Preferences vs Consent
Another read of the HTI-1 is that there around the definitions in HIPAA for Patient Requested Restrictions and a healthcare organizations requirements under medical records retention and safety. HIPAA is very careful to give the right to patients to Request Restrictions, but then indicates clearly that the healthcare organization (Covered Entity) is not compelled to accept the restriction request. This has been used to keep the current status Quo where no restrictions are supported. I read the new ONC text to express a need to accept some of these restrictions. As I indicated above, if that was more clearly defined as to the kinds of restrictions that must be implemented, then it would be far more clear what is needed to be done here.

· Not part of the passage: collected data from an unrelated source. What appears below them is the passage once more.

(* ===== verification/Entry.v ===== *)
(** * Entry: the four processes

    Models [cmd/api/*/main.go]: how each process starts, what it serves and
    consumes, what ends it and what it leaves behind.  The life of the
    finance-api's server is [AppRun]; what the consumers do is [SyncPipeline]
    and [ProjectionRunner]. *)

From S2P Require Import Prelude GoInt GoStrings GoTime GoValues Json Pgtypex Schema Sqlc Effects Crypto AuthTokens AuthService Wiring Projection Outbox SyncService SheetsFactory AppRun Config Http Api ApiFacts Health Lifecycle.
Import strings http httpx apprun.
#[local] Open Scope string_scope.
#[local] Open Scope list_scope.
#[local] Open Scope Z_scope.
#[local] Open Scope outcome_scope.
#[local] Open Scope pm_scope.

(** What [App.Run] returned, and whether it called [Shutdown]. *)
Record RunReport := mkRunReport { outcome_of : outcome unit; called_shutdown : bool }.

Section Processes.
Context {E : Env} {U : Unicode} {UL : UuidLib} {PL : PgtypeLib} {PS : queries.PgServer} {PP : projection.PgParams}.
Context {J : JwtLib} {B : BcryptLib} {Q : quoting.Printable} {G : GoogleLib} {V : config.ViperLib}.
Context {Z : logging.ZapLib} {H : Host} {PG : Pings}.
Variable metrics : http.Handler.

(** ** finance-api *)

Definition newApp (P : Process) (cfg : config.Config) (redis : bool) : outcome Server :=
  try sheets := sheets_factory.google_client_enabled in
  Ok (mkServer (config.Addr (config.Server cfg)) (newRouter metrics redis (Api.newApp redis sheets))
        (15 * Second) (15 * Second) (60 * Second)).

Definition Run (srv : Server) (report : RunReport) : PM unit :=
  pemit (Spawned (ServeHTTP srv)) >>>
  (if called_shutdown report then pemit ServerShutdown else pret tt) >>>
  plift (outcome_of report).

(** [if cfg.Redis.URL != ""]: a client that is closed when [main] ends. *)
Definition with_redis (url : string) (k : bool → PM unit) : PM unit :=
  if negb (String.eqb url "")
  then or_fatal (NewClient url) >>> defer (pemit (Closed RedisClient)) (k true)
  else k false.

Definition finance_api (report : RunReport) : PM unit :=
  or_panic (plift logging.NewLogger) >>> (
  defer (pemit LoggerSynced) (
    run! cfg := or_fatal (plift (config.Load "FINANCE_API")) in
    let secret := config.JWTSecret (config.Auth cfg) in
    (if negb (String.eqb secret "") then pdiscard (Setenv "JWT_SIGNING_KEY" secret) else pret tt) >>>
    or_fatal (NewPostgresPool (config.DatabaseURL (config.Database cfg))) >>>
    defer (pemit (Closed Postgres)) (
      with_redis (config.RedisURL (config.Redis cfg)) (λ redis,
        run! P := Environ in
        run! app := or_fatal (plift (newApp P cfg redis)) in
        or_fatal (Run app report))))).

(** ** sync-service *)

Definition sync_service_router : Mux :=
  mkMux [RequestID; RealIP; Recoverer] [mkRoute "GET" "/health" sync_service_health].

(** A logger that cannot be built is not noticed. *)
Definition sync_service (w : Wait) : PM unit :=
  run! cfg := or_fatal (plift (config.Load "sync-service")) in
  defer (pemit ContextCancelled) (
  defer (pemit LoggerSynced) (
    or_fatal (NewPostgresPool (config.DatabaseURL (config.Database cfg))) >>>
    defer (pemit (Closed Postgres)) (
      or_fatal (NewClient (config.RedisURL (config.Redis cfg))) >>>
      defer (pemit (Closed RedisClient)) (
        pemit (Spawned (ConsumeJobs "sync-service")) >>>
        pemit (Spawned (ServeHTTP (mkServer (config.Addr (config.Server cfg)) sync_service_router
          (15 * Second) (15 * Second) (60 * Second)))) >>>
        await [SIGINT] w >>>
        pemit ServerShutdown)))).

(** ** worker-service *)

Definition worker_service (g : Signal) : PM unit :=
  or_panic (plift logging.NewLogger) >>> (
  defer (pemit LoggerSynced) (
    run! cfg := or_fatal (plift (config.Load "WORKER_SERVICE")) in
    or_fatal (NewPostgresPool (config.DatabaseURL (config.Database cfg))) >>>
    defer (pemit (Closed Postgres)) (
    defer (pemit ContextCancelled) (
      pemit (Spawned RunProjections) >>>
      with_redis (config.RedisURL (config.Redis cfg)) (λ redis,
        (if redis then pemit (Spawned (ConsumeJobs "worker-service")) else pret tt) >>>
        await [SIGINT; SIGTERM] (GotSignal g) >>>
        pemit ContextCancelled >>>
        pemit (Slept (500 * Millisecond))))))).

(** ** auth-service *)

Definition auth_service_router : Mux :=
  mkMux [RequestID; RealIP; Recoverer] [mkRoute "GET" "/health" auth_service_health].

Definition auth_service (w : Wait) : PM unit :=
  pemit (Spawned (ServeHTTP (mkServer ":8081" auth_service_router 0 0 0))) >>> await [] w.

End Processes.

(** ** Resources *)

Ltac no_resource := intros []; done.

(** Balance of a [main], from the balance of its calls. *)
Ltac balance :=
  repeat first
    [ apply balanced_resource; [apply acquires_or_fatal; first [apply acquires_NewPostgresPool|apply acquires_NewClient]|]
    | apply balanced_pbind; [|intros ?]
    | apply balanced_defer; [no_resource|]
    | apply balanced_pemit; no_resource
    | apply balanced_await
    | apply acquires_or_fatal
    | solve [eauto with lifecycle]
    | match goal with |- acquires _ (if ?b then _ else _) => destruct b end ].

Section Facts.
Context {E : Env} {U : Unicode} {UL : UuidLib} {PL : PgtypeLib} {PS : queries.PgServer} {PP : projection.PgParams}.
Context {J : JwtLib} {B : BcryptLib} {Q : quoting.Printable} {G : GoogleLib} {V : config.ViperLib}.
Context {Z : logging.ZapLib} {H : Host} {PG : Pings}.
Variable metrics : http.Handler.

Lemma balanced_with_redis url k : (∀ redis, balanced (k redis)) → balanced (with_redis url k).
Proof. intros Hk. unfold with_redis. balance; apply Hk. Qed.

Lemma balanced_finance_api report : balanced (finance_api metrics report).
Proof. unfold finance_api. balance. apply balanced_with_redis. intros redis. unfold Run. balance. Qed.

Lemma balanced_sync_service w : balanced (sync_service w).
Proof. unfold sync_service. balance. Qed.

Lemma balanced_worker_service g : balanced (worker_service g).
Proof. unfold worker_service. balance. apply balanced_with_redis. intros redis. balance. Qed.

Definition start (P : Process) : PState := mkPState P [].

(** C36: whatever fails, and whatever ends the process: when [main] returns,
    everything it opened has been closed, in the reverse order; when the
    process exits or is killed, nothing was closed out of turn. *)
Theorem resources_released P report w g m :
  m ∈ [finance_api metrics report; sync_service w; worker_service g] →
  match m (start P) with
  | (Returns _, s') => held_after [] (p_trace s') = Some []
  | (_, s') => is_Some (held_after [] (p_trace s'))
  end.
Proof.
  intros Hm. assert (Hb : balanced m).
  { repeat (apply elem_of_cons in Hm as [->|Hm]);
      [apply balanced_finance_api|apply balanced_sync_service|apply balanced_worker_service|by apply elem_of_nil in Hm]. }
  destruct (Hb (start P)) as (tr & Htr & Hh). destruct (m (start P)) as [x s']. cbn in Htr, Hh. rewrite Htr.
  specialize (Hh []). destruct x as [[]|c|k]; exact Hh.
Qed.

(** Nothing is served and nothing consumed before the database has answered. *)
Fixpoint ready (answered : bool) (tr : list PEvent) : bool :=
  match tr with
  | [] => true
  | Spawned _ :: tr' => answered && ready answered tr'
  | Pinged Postgres ok :: tr' => ready ok tr'
  | _ :: tr' => ready answered tr'
  end.

Theorem serves_when_ready P report w g m :
  m ∈ [finance_api metrics report; sync_service w; worker_service g] →
  ready false (p_trace (snd (m (start P)))) = true.
Proof.
  intros Hm. change (pwp m (λ _ s', ready false (p_trace s') = true) (start P)).
  repeat (apply elem_of_cons in Hm as [->|Hm]); [..|by apply elem_of_nil in Hm].
  - unfold finance_api, with_redis, Run. pwp_exec. all: done.
  - unfold sync_service. pwp_exec. all: done.
  - unfold worker_service, with_redis. pwp_exec. all: done.
Qed.

Definition closes (ev : PEvent) : bool := match ev with Closed _ => true | _ => false end.
Definition cancels (ev : PEvent) : bool := match ev with ContextCancelled => true | _ => false end.

Definition worker_stopped (tr : list PEvent) : Prop :=
  ∃ pre post, tr = pre ++ ContextCancelled :: Slept (500 * Millisecond) :: post ∧
    existsb closes pre = false ∧ Spawned RunProjections ∈ pre.
Definition sync_stopped (tr : list PEvent) : Prop :=
  ∃ pre, tr = pre ++ [ServerShutdown; Closed RedisClient; Closed Postgres; LoggerSynced; ContextCancelled] ∧
    existsb cancels pre = false ∧ Spawned (ConsumeJobs "sync-service") ∈ pre.

Ltac member := repeat first [apply list_elem_of_here|apply list_elem_of_further].

Lemma worker_stops P g :
  pwp (worker_service g) (λ x s', x = Returns (Ok tt) → worker_stopped (p_trace s')) (start P).
Proof.
  unfold worker_service, with_redis. pwp_exec. all: try done. all: intros _; unfold worker_stopped.
  all: first [eexists [_; _; _; _; _; _], _; split; [reflexivity|]|eexists [_; _; _], _; split; [reflexivity|]].
  all: split; [done|member].
Qed.

Lemma sync_stops P w :
  pwp (sync_service w) (λ x s', x = Returns (Ok tt) → sync_stopped (p_trace s')) (start P).
Proof.
  unfold sync_service. pwp_exec. all: try done. all: intros _; unfold sync_stopped.
  all: eexists [_; _; _; _; _; _]; split; [reflexivity|]; split; [done|member].
Qed.

(** C37: the worker-service tells its goroutines to stop and only then takes the
    connections away; the sync-service, whose deferred calls run in the other
    order, closes Redis and the pool under a consumer nobody has told to
    stop. *)
Theorem stop_order P g w s1 s2 :
  (worker_service g (start P) = (Returns (Ok tt), s1) → worker_stopped (p_trace s1)) ∧
  (sync_service w (start P) = (Returns (Ok tt), s2) → sync_stopped (p_trace s2)).
Proof.
  split; intros Hrun.
  - by apply (pwp_use _ _ _ _ _ (worker_stops P g) Hrun).
  - by apply (pwp_use _ _ _ _ _ (sync_stops P w) Hrun).
Qed.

Some other people have read the ONC text to demand that the healthcare organization must accept all restrictions without limits and without human intervention. I can understand this read, but I certainly hope it was not the intended read.
I have been working to express the distinction between the Patient Request, and the rules that an organization agrees to enforce. Where the Patient Request is referred to as "Privacy Preferences". Privacy Preferences would not be constrained by what is possible to constrain, although they might be in a structured and coded format. These Privacy Preferences could be taken as input to a workflow on Privacy Consent with an organization. The Organization here has responsibility to maintain the data, such as a treatment organization. The Organization has regulated responsibilities, like Medical Records Retention and Medical Safety. Thus the Organization has some limits on what they can restrict. The result is a Privacy Consent, where a Privacy Consent is a binding agreement between the Patient (or their delegate) and the Organization(s) holding data. The following diagram is in the IHE-PCF Appendix P
There is so much more in the IHE-PCF that I can't cover here. The maturity of this specification would likely put it outside the window of what the ONC could reference, however the fact that it is in development should be seen as a positive move toward a future that has this kind of support. The real request to ONC is to change the wording of the requirements to not include "how" one achieves support for Patient Requested Restrictions, but rather itemizes the high value use-cases and the outcome of a system that supports those use-cases. This focus on "outcomes" and less on "how" will result in the solution sooner rather than later.